(* ===== verification/LoopProps.v ===== *)
(** * Properties of bounded loops

    The engine's properties hold over any journal that keeps [JournalLaws]; the
    witnesses run it on the in-memory and on the durable journal. *)

From S2P Require Import Prelude Json Digest PyTime LoopContracts LoopJournal LoopRefinement LoopEngine LoopProofs.

(** ** Clients of a journal *)

Inductive journal_op : Type :=
| OpCreate (run : string) (d : LoopDefinition)
| OpLoad (run : string)
| OpEvents (run : string)
| OpCancel (run : string)
| OpKill (enabled : bool)
| OpStop (run : string)
| OpTransition (expected : LoopCheckpoint) (target : string) (a : TransitionArgs).

Inductive answer : Type :=
| ACheckpoint (r : result LoopCheckpoint)
| AEvents (r : result (list json))
| AUnit (r : result unit)
| AStop (r : result (option string)).

Definition perform {J} `{LoopJournal J} (j : J) (o : journal_op) : J * answer :=
  match o with
  | OpCreate run d => let x := create j run d in (x.1, ACheckpoint x.2)
  | OpLoad run => (j, ACheckpoint (load j run))
  | OpEvents run => (j, AEvents (events j run))
  | OpCancel run => let x := request_cancel j run in (x.1, AUnit x.2)
  | OpKill b => (set_kill_switch j b, AUnit (Ok tt))
  | OpStop run => (j, AStop (stop_reason j run))
  | OpTransition c target a => let x := transition j c target a in (x.1, ACheckpoint x.2)
  end.

Fixpoint performs {J} `{LoopJournal J} (j : J) (l : list journal_op) : J * list answer :=
  match l with
  | [] => (j, [])
  | o :: l' => let x := perform j o in let y := performs x.1 l' in (y.1, x.2 :: y.2)
  end.

(** Event lists as sequences of dicts: item order does not matter. *)
Definition normal (x : answer) : answer :=
  match x with AEvents (Ok es) => AEvents (Ok (map jnorm es)) | _ => x end.

Section Journals.
Context `{Crypto}.

(** Requests on which the two journals must agree: a transition whose target
    checkpoint is valid and fits the database's integer columns, a stop query
    of a known run, and any other request. *)
Definition safe (m : InMemory.journal) (o : journal_op) : bool :=
  match o with
  | OpStop run => bool_decide (is_Some (InMemory.checkpoints m !! run))
  | OpTransition c target a =>
      (LoopCheckpoint_post_init (next_checkpoint c target a) == Ok tt)
      && SQLite.row_fits (next_checkpoint c target a)
  | _ => true
  end.
Fixpoint all_safe (m : InMemory.journal) (l : list journal_op) : bool :=
  match l with
  | [] => true
  | o :: l' => safe m o && all_safe (perform m o).1 l'
  end.

Lemma perform_inv m o : mem_inv m → mem_inv (perform m o).1.
Proof.
  intros Hm. destruct o; simpl; try done;
    [by apply create_inv|by apply cancel_inv|by apply kill_inv|by apply transition_inv].
Qed.
Lemma performs_inv m l : mem_inv m → mem_inv (performs m l).1.
Proof.
  revert m. induction l as [|o l IH]; intros m Hm; [done|]. simpl. by apply IH, perform_inv.
Qed.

• _Work to complete_: Repeat exactly the lines above, starting with the first line of the records and finishing with the line holding "result (option string)).". Add no other line.

• _Solution for this task_:
(* ===== verification/LoopProps.v ===== *)
(** * Properties of bounded loops

    The engine's properties hold over any journal that keeps [JournalLaws]; the
    witnesses run it on the in-memory and on the durable journal. *)

From S2P Require Import Prelude Json Digest PyTime LoopContracts LoopJournal LoopRefinement LoopEngine LoopProofs.

(** ** Clients of a journal *)

Inductive journal_op : Type :=
| OpCreate (run : string) (d : LoopDefinition)
| OpLoad (run : string)
| OpEvents (run : string)
| OpCancel (run : string)
| OpKill (enabled : bool)
| OpStop (run : string)
| OpTransition (expected : LoopCheckpoint) (target : string) (a : TransitionArgs).

Inductive answer : Type :=
| ACheckpoint (r : result LoopCheckpoint)
| AEvents (r : result (list json))
| AUnit (r : result unit)
| AStop (r : result (option string)).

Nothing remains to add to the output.